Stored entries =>
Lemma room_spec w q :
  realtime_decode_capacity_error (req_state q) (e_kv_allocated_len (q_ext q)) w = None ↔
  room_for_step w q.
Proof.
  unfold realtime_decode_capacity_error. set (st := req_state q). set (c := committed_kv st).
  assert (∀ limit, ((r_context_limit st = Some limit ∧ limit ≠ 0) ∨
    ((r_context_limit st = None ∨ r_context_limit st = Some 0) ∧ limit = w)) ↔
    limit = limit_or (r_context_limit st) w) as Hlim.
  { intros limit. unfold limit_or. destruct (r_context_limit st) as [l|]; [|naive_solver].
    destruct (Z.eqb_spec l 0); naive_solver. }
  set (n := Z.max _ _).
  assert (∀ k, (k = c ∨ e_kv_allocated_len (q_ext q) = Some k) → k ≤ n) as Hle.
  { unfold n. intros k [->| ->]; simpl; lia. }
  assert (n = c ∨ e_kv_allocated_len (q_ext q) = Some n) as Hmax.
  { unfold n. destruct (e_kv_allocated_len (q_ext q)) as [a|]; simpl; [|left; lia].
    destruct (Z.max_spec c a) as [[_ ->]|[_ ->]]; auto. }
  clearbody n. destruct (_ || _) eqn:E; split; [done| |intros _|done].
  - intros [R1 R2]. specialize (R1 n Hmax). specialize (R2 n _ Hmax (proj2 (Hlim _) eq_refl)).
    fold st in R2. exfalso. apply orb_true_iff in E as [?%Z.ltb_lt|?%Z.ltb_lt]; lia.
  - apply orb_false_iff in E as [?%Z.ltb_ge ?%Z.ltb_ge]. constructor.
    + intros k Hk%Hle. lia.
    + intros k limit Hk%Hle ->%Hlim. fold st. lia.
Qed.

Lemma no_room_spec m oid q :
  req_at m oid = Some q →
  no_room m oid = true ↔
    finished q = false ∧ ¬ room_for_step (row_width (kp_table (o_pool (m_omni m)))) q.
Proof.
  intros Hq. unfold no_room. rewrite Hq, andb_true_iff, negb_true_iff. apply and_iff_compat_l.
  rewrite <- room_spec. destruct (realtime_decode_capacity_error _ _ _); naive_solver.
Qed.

Assigned task => Go through the lines above and copy any that contain "simpl".

Exercise result =>
  { unfold n. intros k [->| ->]; simpl; lia. }
  { unfold n. destruct (e_kv_allocated_len (q_ext q)) as [a|]; simpl; [|left; lia].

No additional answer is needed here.